◆ **Exercise goal**
Provide only the number of lines in the data below that contain the word "given".
^^^^
Definition aderef (v : aval) : option loc :=
  match v with
  | VArc _ => None
  | VMutex g => Some (ArcMutexGuard.deref g)
  | VRead g => Some (ArcRwLockReadGuard.deref g)
  | VWrite g => Some (ArcRwLockWriteGuard.deref g)
  | VUpgradable g => Some (ArcRwLockUpgradableReadGuard.deref g)
  | VReentrant g => Some (ArcReentrantMutexGuard.deref g)
  end.
Definition aderef_mut (v : aval) : option loc :=
  match v with
  | VMutex g => Some (ArcMutexGuard.deref_mut g)
  | VWrite g => Some (ArcRwLockWriteGuard.deref_mut g)
  | VReentrant g => Some (ArcReentrantMutexGuard.deref g)
  | _ => None
  end.

Section run.
Context (run_cmd : acmd → list aval → list aval → aprog result).
Fixpoint arun_with (cs : list acmd) (outer own : list aval) {struct cs} : aprog result :=
  match cs with
  | [] => Ret (false, own)
  | c :: cs =>
      r <- run_cmd c outer own;;
      if r.1 : bool then Ret r else arun_with cs outer r.2
  end.
End run.

Definition aclosure (p : aprog result) : aprog (outcome unit) :=
  r <- p;; adrop_all r.2;; Ret (if r.1 : bool then Unwind else Done tt).

Definition with_own (own : list aval) (i : nat) (f : aval → aprog result) : aprog result :=
  match own !! i with Some v => f v | None => Ret (false, own) end.

Fixpoint run_acmd (c : acmd) (outer own : list aval) {struct c} : aprog result :=
  match c with
  | XClone i =>
      match (own ++ outer) !! i with
      | Some v => clone (aref v);; Ret (false, VArc (aref v) :: own)
      | None => Ret (false, own)
      end
  | XLock i l w =>
      match (own ++ outer) !! i with
      | Some v =>
          r <- lock_through l w (aref v);;
          Ret (match r with
               | Done (Some g) => (false, g :: own)
               | Done None => (false, own)
               | Unwind => (true, own)
               end)
      | None => Ret (false, own)
      end
  | XDrop i => with_own own i (λ v, adrop v;; Ret (false, delete i own))
  | XIntoArc i fair => with_own own i (λ v, a <- into_arc fair v;; Ret (false, <[i := VArc a]> own))
  | XUnlockFair i => with_own own i (λ v, aunlock_fair v;; Ret (false, delete i own))
  | XBump i => with_own own i (λ v, abump v;; Ret (false, own))
  | XUnlocked i fair body =>
      with_own own i (λ v,
        r <- aunlocked fair v (aclosure (arun_with run_acmd body (delete i own ++ outer) []));;
        Ret (match r with Done _ => false | Unwind => true end, own))
  | XConvert i c => with_own own i (λ v, v' <- aconvert c v;; Ret (false, <[i := v']> own))
  | XWithUpgraded i w x p => with_own own i (λ v, b <- awith_upgraded w v x p;; Ret (b, own))
  | XRead i =>
      match (own ++ outer) !! i ≫= aderef with
      | Some l => low (read_at l);; Ret (false, own)
      | None => Ret (false, own)
      end
  | XWrite i x =>
      match (own ++ outer) !! i ≫= aderef_mut with
      | Some l => low (write_at l x);; Ret (false, own)
      | None => Ret (false, own)
      end
  | XPanic => Ret (true, own)
  end.

(** A thread has references at first; at its end, or when it has panicked, what
    it owns is dropped. *)
Definition athread (cs : list acmd) (given : list Z) : aprog unit :=
  r <- arun_with run_acmd cs [] (VArc <$> given);; adrop_all r.2.
End clients.

Lemma acmd_nested (P : acmd → Prop) :
  (∀ c, (∀ i fair body, c ≠ XUnlocked i fair body) → P c) →
  (∀ i fair body, Forall P body → P (XUnlocked i fair body)) → ∀ c, P c.
Proof.
  intros H1 H2. fix IH 1. intros []; try (apply H1; congruence).
  apply H2. induction body as [|c body IHb]; constructor; [apply IH|exact IHb].
Qed.

(** ** What the operations do with references *)

Section verify.
Context {RM : Raw.Mutex} {RF : Raw.MutexFair} {RT : Raw.MutexTimed} {MW : MutexWithin}.
Context {R1 : Raw.RwLock} {R2 : Raw.RwLockFair} {R3 : Raw.RwLockDowngrade} {R4 : Raw.RwLockTimed}
    {R5 : Raw.RwLockRecursive} {R6 : Raw.RwLockRecursiveTimed} {R7 : Raw.RwLockUpgrade} {R8 : Raw.RwLockUpgradeFair}
    {R9 : Raw.RwLockUpgradeDowngrade} {R10 : Raw.RwLockUpgradeTimed} {RW : RwLockWithin}.
Context (me : Z) (t : tid).
Implicit Types (own outer : list aval) (v : aval) (hs rest : list Z) (i : nat).

Ltac arc_calls :=
  repeat match goal with
    | |- wp _ _ _ _ _ (Bind _ _) _ _ => apply wp_bind
    | |- wp _ _ _ _ _ (Ret _) _ _ => apply wp_ret
    | |- wp _ _ _ _ _ (low _) _ _ => apply rwp_low; [by eauto with arc|intros ?]
    | |- wp _ _ _ _ _ (clone _) _ _ => apply rwp_clone; [done|]
    | |- wp _ _ _ _ _ (release _) _ _ => apply rwp_release; [done|]
    | |- wp _ _ _ _ _ (Act (Release ?a) Ret) _ _ => apply (rwp_release t a); [done|]
    | |- wp _ _ _ _ _ (Act (Clone ?a) Ret) _ _ => apply (rwp_clone t a); [done|]
    | |- wp _ _ _ _ _ (if ?b then _ else _) _ _ => destruct b
    | |- wp _ _ _ _ _ (match ?x with _ => _ end) _ _ => destruct x
    | |- wp _ _ _ _ _ ?p _ _ => let q := eval hnf in p in progress change p with q
    end.

Lemma rwp_dropped v hs (Q : unit → list Z → Prop) :
  aref v ∈ hs → Q tt (remove_first (aref v) hs) → rwp t (adrop v) hs Q.
Proof. intros Ha HQ. destruct v as [a|[a]|[a]|[a]|[a]|[a]]; cbn [aref] in *; arc_calls; exact HQ. Qed.

Lemma rwp_into_arc fair v hs (Q : Z → list Z → Prop) :
  aref v ∈ hs → Q (aref v) hs → rwp t (into_arc fair v) hs Q.
Proof. intros Ha HQ. destruct v as [a|[a]|[a]|[a]|[a]|[a]]; cbn [aref] in *; arc_calls; exact HQ. Qed.

Lemma rwp_unlock_fair v hs (Q : unit → list Z → Prop) :
  aref v ∈ hs → Q tt (remove_first (aref v) hs) → rwp t (aunlock_fair v) hs Q.
Proof. intros Ha HQ. destruct v as [a|[a]|[a]|[a]|[a]|[a]]; cbn [aref] in *; arc_calls; exact HQ. Qed.

Lemma rwp_bump v hs (Q : unit → list Z → Prop) : aref v ∈ hs → (∀ u, Q u hs) → rwp t (abump v) hs Q.
Proof. intros Ha HQ. destruct v as [a|[a]|[a]|[a]|[a]|[a]]; cbn [aref] in *; arc_calls; apply HQ. Qed.

Lemma rwp_convert c v hs (Q : aval → list Z → Prop) :
  aref v ∈ hs → (∀ v', aref v' = aref v → Q v' hs) → rwp t (aconvert c v) hs Q.
Proof.
  intros Ha HQ. destruct v as [a|[a]|[a]|[a]|[a]|[a]], c as [| |[]]; cbn [aref aconvert] in *; arc_calls;
    apply HQ; try done; by match goal with b : bool |- _ => destruct b end.
Qed.

Lemma rwp_with_upgraded w v x p hs (Q : bool → list Z → Prop) :
  aref v ∈ hs → (∀ b, Q b hs) → rwp t (awith_upgraded w v x p) hs Q.
Proof.
  intros Ha HQ. pose proof (λ l y, within_write (P := λ a, a ∈ hs) l y) as Hw.
  destruct v as [a|[a]|[a]|[a]|[a]|[a]], w; cbn [aref awith_upgraded] in *; arc_calls; by apply HQ.
Qed.

Lemma rwp_got {G} (f : G → aval) (p : aprog G) hs (Q : outcome (option aval) → list Z → Prop) :
  rwp t p hs (λ g, Q (Done (Some (f g)))) → rwp t (got f p) hs Q.
Proof. intros H. apply wp_bind. eapply wp_mono; [|exact H]. intros g hs' Hg. by apply wp_ret. Qed.

Lemma rwp_tried {G} (f : G → aval) (p : aprog (option G)) hs (Q : outcome (option aval) → list Z → Prop) :
  rwp t p hs (λ o, Q (Done (option_map f o))) → rwp t (tried f p) hs Q.
Proof. intros H. apply wp_bind. eapply wp_mono; [|exact H]. intros g hs' Hg. by apply wp_ret. Qed.

Lemma rwp_lock_through l w a hs (Q : outcome (option aval) → list Z → Prop) :
  a ∈ hs → (∀ v, aref v = a → Q (Done (Some v)) (a :: hs)) → (∀ o, o = Done None ∨ o = Unwind → Q o hs) →
  rwp t (lock_through me l w a) hs Q.
Proof.
  intros Ha HS HN. assert (Q (Done None) hs) by (apply HN; by left). assert (Q Unwind hs) by (apply HN; by right).
  destruct l, w; cbn [lock_through]; try apply rwp_got; try apply rwp_tried; arc_calls; cbn [option_map];
    first [done|by apply HS].
Qed.

Lemma rwp_unlocked fair v f hs (Q : outcome unit → list Z → Prop) :
  aref v ∈ hs → (∀ Q', (∀ o hs', hs' ≡ₚ hs → Q' o hs') → rwp t f hs Q') → (∀ o hs', hs' ≡ₚ hs → Q o hs') →
  rwp t (aunlocked me fair v f) hs Q.
Proof.
  intros Ha Hf HQ. destruct v as [a|[a]|[a]|[a]|[a]|[a]]; cbn [aref aunlocked] in *; [by apply wp_ret, HQ|..];
    destruct fair; apply wp_bind, rwp_low; eauto with arc; intros _; apply wp_bind, Hf; intros o hs' E;
    assert (a ∈ hs') by (by rewrite E); arc_calls; by apply HQ.
Qed.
^^^^
◆ **Written answer**
2